The applicants in Van Zyl and others v Government of RSA and Others  4 All SA 96 (T) (see below under the doctrine of legality) were natural and juristic persons involved in mining operations in the Kingdom of Lesotho. The applicants were all citizens of South Africa or companies registered and incorporated in South Africa. The applicants’ cause of action was that their property rights in Lesotho were expropriated by the government of Lesotho for the purposes of the Lesotho Highlands Water Project without the payment of compensation. The applicants claimed this violated their constitutional rights under the South African Constitution, and sought protection of those rights through diplomatic efforts on the part of the South African government. The South African government chose not to engage the Lesotho government. It was this decision that the applicants sought to review. Patel J held, however, that executive action does not constitute administrative action within the meaning of section 33 of the Constitution (at para 46). After describing the executive powers sought to be reviewed, the judge went on:
“The nature of these powers and acts performed are essentially executive and not administrative and, therefore, section 33 of the Constitution and concomitantly the provisions of [PAJA] are not the mechanisms of control regarding executive powers.” (at para 50)

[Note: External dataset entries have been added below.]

(* ===== verification/Cluster.v ===== *)
(** Many processes on one object store.

    Any number of processes open the partition: each bootstraps (the machine of
    Bootstrap.v) and then serves (the Writer of WriterSystem.v).  They share one store
    and nothing else.  A process asks the store for creates and deletes; a request that
    was issued takes effect at any later moment, any number of times, or never, whether
    or not its process is still alive.  A process that stops is one that takes no more
    steps.

    An effect is answered from one moment of the store between its start and its
    completion ([learns], [service_learns]); authority over a Seal is granted only by
    the create that made it.  ClusterRun.v shows that the bootstrap's effects and the
    Writer's tasks, as the code executes them on a backend whose other actors are the
    processes of the cluster, answer so. *)

From S2P Require Import Prelude OrdMap Text Domain Coordinates Partition Seal Wal Forest.
From S2P Require Import ForestTheory Archive Spelling Sst Writer WriterSafety WriterSystem.
From S2P Require Import Bootstrap BootstrapSafety Recovery ObjectStore Stores StoreTheory Common.
From S2P Require Import BootstrapRun Checkpoint CheckpointTheory CheckpointSafety.
From S2P Require Import CheckpointLink CheckpointRun.

(** * Requests *)

(** A conditional create, with the process that issued it, or a delete. *)
Inductive Request : Type :=
| Put (process : nat) (key : str) (body : list Z)
| Remove (key : str).

Definition put_wal (process : nat) (c : EncodedWal) : Request :=
  Put process (wal_spelling (encoded_wal_batch c)) (encoded_wal_bytes c).
Definition put_seal (process : nat) (seal : Seal) (bytes : list Z) : Request :=
  Put process (seal_spelling (seal_generation seal)) bytes.
Definition put_table (process : nat) (t : EncodedTable) : Request :=
  Put process (TableKey_display (table_key t)) (table_bytes t).

(** * Processes *)

(** A bootstrap: its machine state, the effect it waits for, the answer once the store
    gave it, and the trace of what it read. *)
Record Boot : Type := mk_boot {
  bt_trace : Trace;
  bt_state : BootstrapState;
  bt_effect : BootstrapEffect;
  bt_answer : option BootstrapEvent
}.

(** A Writer: how it was opened, its system, the answers its effects were given, the
    tables a preparation knows established, and how it ended. *)
Record Service : Type := mk_service {
  sv_recovery : WriterRecovery;
  sv_interval : Z;
  sv_buffer : Z;
  sv_system : System;
  sv_learned : list (WriterEffect * WriterEvent);
  sv_tables : list EncodedTable;
  sv_exit : option WriterExit
}.

Inductive Process : Type :=
| Booting (b : Boot)
| Serving (v : Service).

(** The store, every request ever issued, the processes, and which process was told it
    authored a generation. *)
Record Cluster : Type := mk_cluster {
  cl_store : gmap str (list Z);
  cl_requests : list Request;
  cl_authority : gmap Z nat;
  cl_procs : gmap nat Process
}.

Definition cluster_init : Cluster := mk_cluster ∅ [] ∅ ∅.

Definition with_proc (c : Cluster) (pid : nat) (p : Process) (more : list Request) : Cluster :=
  mk_cluster (cl_store c) (cl_requests c ++ more) (cl_authority c) (<[pid := p]> (cl_procs c)).
Definition with_store (c : Cluster) (d : gmap str (list Z)) : Cluster :=
  mk_cluster d (cl_requests c) (cl_authority c) (cl_procs c).
Definition with_authored (c : Cluster) (pid : nat) (p : Process) (seal : Seal) (bytes : list Z) :
    Cluster :=
  mk_cluster (<[seal_spelling (seal_generation seal) := bytes]> (cl_store c)) (cl_requests c)
    (<[coord_get (seal_generation seal) := pid]> (cl_authority c)) (<[pid := p]> (cl_procs c)).

Definition answered_with (b : Boot) (event : BootstrapEvent) : Boot :=
  mk_boot (bt_trace b) (bt_state b) (bt_effect b) (Some event).
Definition learning (v : Service) (effect : WriterEffect) (event : WriterEvent) : Service :=
  mk_service (sv_recovery v) (sv_interval v) (sv_buffer v) (sv_system v)
    (sv_learned v ++ [(effect, event)]) (sv_tables v) (sv_exit v).
Definition tabling (v : Service) (t : EncodedTable) : Service :=
  mk_service (sv_recovery v) (sv_interval v) (sv_buffer v) (sv_system v) (sv_learned v)
    (sv_tables v ++ [t]) (sv_exit v).
Definition running (v : Service) (s : System) (exit : option WriterExit) : Service :=
  mk_service (sv_recovery v) (sv_interval v) (sv_buffer v) s (sv_learned v) (sv_tables v) exit.

Definition sv_effects (v : Service) : list WriterEffect := i_effects (s_interp (sv_system v)).

(** The system once the completion of one effect is taken from the interpreter. *)
Definition taken (s : System) (before after : list WriterEffect) (effect : WriterEffect)
    (event : WriterEvent) : System :=
  mk_system (s_machine s) (with_effects (before ++ after) (s_interp s)) (s_received s)
    (s_wal s ++ made_durable effect event).

(** Events that come from elsewhere than the store. *)
Definition local_event (event : WriterEvent) : Prop :=
  match event with Started | Command _ | FlushDue | IngressClosed => True | _ => False end.

Section cluster.
  Context {J : Jiff} {HP : Heap} {RL : RowLayout} {RW : Rkyv ArchivedWalObject} {RS : Rkyv ArchivedSeal}.
  Context {RD : Rkyv (SstArchive ArchivedDirectoryRow)} {RG : Rkyv (SstArchive ArchivedLedgerRow)}.
  Context {DD : MapDiff StreamPath DirectoryEntry} {DL : MapDiff StreamUid StreamRecord}.

(** * What effects ask of the store *)

Definition boot_requests (pid : nat) (effect : BootstrapEffect) : list Request :=
  match effect with
  | EstablishGenesis c => [put_seal pid (genesis_seal c) (genesis_bytes c)]
  | PublishClaim c => [put_seal pid (authority_seal c) (authority_bytes c)]
  | EstablishFence c => [put_wal pid c]
  | _ => []
  end.

(** The tables a preparation writes. *)
Definition written_tables (input : CheckpointInput) : list EncodedTable :=
  match prepare_checkpoint (λ _ _, true) input with
  | Ret (sent, Ok (Some _)) => sent
  | _ => []
  end.

Definition service_requests (pid : nat) (effect : WriterEffect) : list Request :=
  match effect with
  | EstablishWal c => [put_wal pid c]
  | PrepareCheckpoint input => put_table pid <$> written_tables input
  | PublishAuthority _ c => [put_seal pid (authority_seal c) (authority_bytes c)]
  | Collect _ => []
  end.

(** * What a moment of the store may answer *)

Definition establishes (d : gmap str (list Z)) (key : str) (bytes : list Z) (e : WalEstablishment) :
    Prop :=
  match e with
  | WalDurable => d !! key = Some bytes
  | WalOccupied => ∃ other, d !! key = Some other ∧ other ≠ bytes
  | UnresolvedAbsent => True
  end.

Definition learns (d : gmap str (list Z)) (effect : BootstrapEffect) (event : BootstrapEvent) : Prop :=
  match effect, event with
  | _, StoreFailed _ => True
  | ObserveHead, HeadObserved observed => newest SEAL_SEGMENT observed d
  | EstablishGenesis c, GenesisEstablishedEvent e =>
      let key := seal_spelling (seal_generation (genesis_seal c)) in
      match e with
      | GenesisEstablished => d !! key = Some (genesis_bytes c)
      | GenesisLostRace => ∃ other, d !! key = Some other ∧ other ≠ genesis_bytes c
      | GenesisUnresolved => True
      end
  | ReadSeal generation, SealRead observed =>
      match observed with
      | Some seal => ∃ bytes, d !! seal_spelling generation = Some bytes ∧
          decode_seal generation bytes = Ret (Ok seal)
      | None => d !! seal_spelling generation = None
      end
  | PublishClaim c, ClaimPublished publication =>
      match publication with
      | Authored => False
      | NoAuthority => is_Some (d !! seal_spelling (seal_generation (authority_seal c)))
      | PublicationUnresolved => True
      end
  | ReadTable partition table, TableRead table' decoded =>
      table' = table ∧ decoded_matches table decoded ∧
      let key := mk_table_key (table_object table) in
      ∃ bytes, d !! TableKey_display key = Some bytes ∧
        decode_table partition key bytes = Ret (Ok decoded)
  | ObserveWalTail, WalTailObserved tail => newest WAL_SEGMENT tail d
  | ReadWal partition batch, WalRead observed =>
      match observed with
      | Some w => ∃ bytes, d !! wal_spelling batch = Some bytes ∧
          decode_wal partition batch bytes = Ret (Ok w)
      | None => d !! wal_spelling batch = None
      end
  | EstablishFence c, FenceEstablished e =>
      establishes d (wal_spelling (encoded_wal_batch c)) (encoded_wal_bytes c) e
  | _, _ => False
  end.

(** A checkpoint is reported prepared when every table it wrote is known established. *)
Definition service_learns (d : gmap str (list Z)) (tables : list EncodedTable) (effect : WriterEffect)
    (event : WriterEvent) : Prop :=
  match effect, event with
  | EstablishWal c, WalEstablished _ (Ok e) =>
      establishes d (wal_spelling (encoded_wal_batch c)) (encoded_wal_bytes c) e
  | PrepareCheckpoint input, CheckpointPrepared _ (Prepared prepared) =>
      ∃ sent, prepare_checkpoint (λ _ _, true) input = Ret (sent, Ok (Some prepared)) ∧ sent ⊆ tables
  | PublishAuthority _ c, SealPublished _ (Ok publication) =>
      match publication with
      | Authored => False
      | NoAuthority => is_Some (d !! seal_spelling (seal_generation (authority_seal c)))
      | PublicationUnresolved => True
      end
  | EstablishWal _, WalEstablished _ (Err _) | PublishAuthority _ _, SealPublished _ (Err _)
  | PrepareCheckpoint _, CheckpointPrepared _ _ | PrepareCheckpoint _, CheckpointPreparationCancelled _
  | Collect _, CollectFinished _ => True
  | _, _ => False
  end.

(** * Steps *)

(** A step of the Writer whose effects ask what they ask. *)
Definition serve (c : Cluster) (pid : nat) (v : Service) (s : System) (exit : option WriterExit) :
    Cluster :=
  with_proc c pid (Serving (running v s exit)) (i_effects (s_interp s) ≫= service_requests pid).

Inductive cluster_step (c : Cluster) : Cluster → Prop :=
| step_start pid partition state effect :
    cl_procs c !! pid = None →
    bootstrap_handle BootstrapMachine_new (BootstrapStarted partition) =
      Ret (mk_bootstrap (Some state), StepEffect effect) →
    cluster_step c (with_proc c pid (Booting (mk_boot trace_empty state effect None)) [])
| step_learn pid b event :
    cl_procs c !! pid = Some (Booting b) → bt_answer b = None →
    learns (cl_store c) (bt_effect b) event →
    cluster_step c (with_proc c pid (Booting (answered_with b event)) [])
| step_claimed pid b candidate :
    cl_procs c !! pid = Some (Booting b) → bt_answer b = None →
    bt_effect b = PublishClaim candidate →
    cl_store c !! seal_spelling (seal_generation (authority_seal candidate)) = None →
    cluster_step c (with_authored c pid (Booting (answered_with b (ClaimPublished Authored)))
      (authority_seal candidate) (authority_bytes candidate))
| step_boot pid b event state effect :
    cl_procs c !! pid = Some (Booting b) → bt_answer b = Some event →
    bootstrap_handle (mk_bootstrap (Some (bt_state b))) event =
      Ret (mk_bootstrap (Some state), StepEffect effect) →
    cluster_step c (with_proc c pid
      (Booting (mk_boot (extend_trace (bt_state b) event (bt_trace b)) state effect None))
      (boot_requests pid effect))
| step_open pid b event m r interval buffer s :
    cl_procs c !! pid = Some (Booting b) → bt_answer b = Some event →
    bootstrap_handle (mk_bootstrap (Some (bt_state b))) event = Ret (m, StepComplete r) →
    1 ≤ buffer ≤ WAL_ENCODED_BYTES_MAX → sys_init r interval buffer = Ret s →
    cluster_step c (with_proc c pid (Serving (mk_service r interval buffer s [] [] None)) [])
| step_observe pid v effect event :
    cl_procs c !! pid = Some (Serving v) → effect ∈ sv_effects v →
    service_learns (cl_store c) (sv_tables v) effect event →
    cluster_step c (with_proc c pid (Serving (learning v effect event)) [])
| step_table pid v input t :
    cl_procs c !! pid = Some (Serving v) → PrepareCheckpoint input ∈ sv_effects v →
    t ∈ written_tables input → cl_store c !! TableKey_display (table_key t) = Some (table_bytes t) →
    cluster_step c (with_proc c pid (Serving (tabling v t)) [])
| step_published pid v ticket candidate :
    cl_procs c !! pid = Some (Serving v) → PublishAuthority ticket candidate ∈ sv_effects v →
    cl_store c !! seal_spelling (seal_generation (authority_seal candidate)) = None →
    cluster_step c (with_authored c pid
      (Serving (learning v (PublishAuthority ticket candidate) (SealPublished ticket (Ok Authored))))
      (authority_seal candidate) (authority_bytes candidate))
| step_local pid v now event s1 s exit :
    cl_procs c !! pid = Some (Serving v) → sv_exit v = None →
    w_checkpoint_attempt (s_machine (sv_system v)) < u64_max →
    observes (sv_system v) event s1 → local_event event → react s1 now event = Ret (s, exit) →
    cluster_step c (serve c pid v s exit)
| step_complete pid v now effect event before after s exit :
    cl_procs c !! pid = Some (Serving v) → sv_exit v = None →
    w_checkpoint_attempt (s_machine (sv_system v)) < u64_max →
    w_started (s_machine (sv_system v)) = true → sv_effects v = before ++ effect :: after →
    (effect, event) ∈ sv_learned v → answers (i_aborted (s_interp (sv_system v))) effect event →
    react (taken (sv_system v) before after effect event) now event = Ret (s, exit) →
    cluster_step c (serve c pid v s exit)
| step_collect pid v input batch bytes w facts :
    cl_procs c !! pid = Some (Serving v) → Collect input ∈ sv_effects v →
    seal_cut (collection_source input) < coord_get batch ≤ coord_get (collection_cut input) →
    cl_store c !! wal_spelling batch = Some bytes →
    decode_wal (seal_partition (collection_source input)) batch bytes = Ret (Ok w) →
    wal_body w = Run facts →
    cluster_step c (with_proc c pid (Serving v) [Remove (wal_spelling batch)])
| step_drop pid v input object :
    cl_procs c !! pid = Some (Serving v) → Collect input ∈ sv_effects v →
    object ∈ dropped_by input →
    cluster_step c (with_proc c pid (Serving v) [Remove (TableKey_display (mk_table_key object))])
| step_land pid key body :
    Put pid key body ∈ cl_requests c → cl_store c !! key = None →
    cluster_step c (with_store c (<[key := body]> (cl_store c)))
| step_remove key :
    Remove key ∈ cl_requests c → cluster_step c (with_store c (delete key (cl_store c))).

Definition cluster_reachable (c : Cluster) : Prop := rtc cluster_step cluster_init c.

End cluster.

Patel J noted that a number of considerations are relevant to determining whether actions are executive or administrative in nature. These include the source of the power; the nature of the power; and its subject matter. The essential question, in his view, is whether the power involves the exercise of a public duty and if so, how closely that duty is related to policy matters on the one hand – which are not administrative – or the implementation of legislation on the other – which is administrative. Patel J concluded that the powers to conduct, and the functions of conducting foreign diplomatic relations are “by source, origin, nature and description essentially executive powers and intrinsically involved with foreign policy considerations” (at para 50). Patel J also remarked that PAJA expressly excludes the executive powers of the President of the Republic from its ambit. Section 85 of the Constitution sets out the powers of the President, and subsection (2)(e) confers on the President the power to perform “any other executive function provided for in the Constitution or national legislation.” The definition of administrative action in section 1 excludes the powers listed in section 85(2)(e) from review. Patel J saw the formulation and pursuit of foreign policy as a presidential power covered by section 85(2)(e), and therefore held that PAJA did not apply to executive decisions involving foreign policy.
The respondents’ decision was therefore not subject to review under the provisions of rights to administrative justice, although the decision nevertheless had to be taken within constitutional limits.
The case of Chairperson: Standing Tender Committee and others v JFE Sapela Electronics (Pty) Ltd and others  4 All SA 487 (SCA) (see below under section 3, section 1 of the Constitution – the doctrine of legality and common-law review – delay) is an appeal from a decision of the High Court. That decision was reported in the August and September 2004 issue of the PAJA Newsletter (the case is reported as JFE Sapela Electronics (Pty) Ltd & another v Chairperson: Standing Tender Committee & others  3 All SA 715 (C)). The decision of the SCA upheld the High Court decision, but varied the order in one respect. The case concerned an application seeking the review and setting aside of the award, by the Department of Public Works, of three tender contracts for the refurbishment of prisons to Nolitha Electrical and Construction (Pty) Ltd. The court, per Scott JA held: “It is well-established that a tender process implemented by an organ of state is an ‘administrative action’ within the meaning of [PAJA]” (at para 19).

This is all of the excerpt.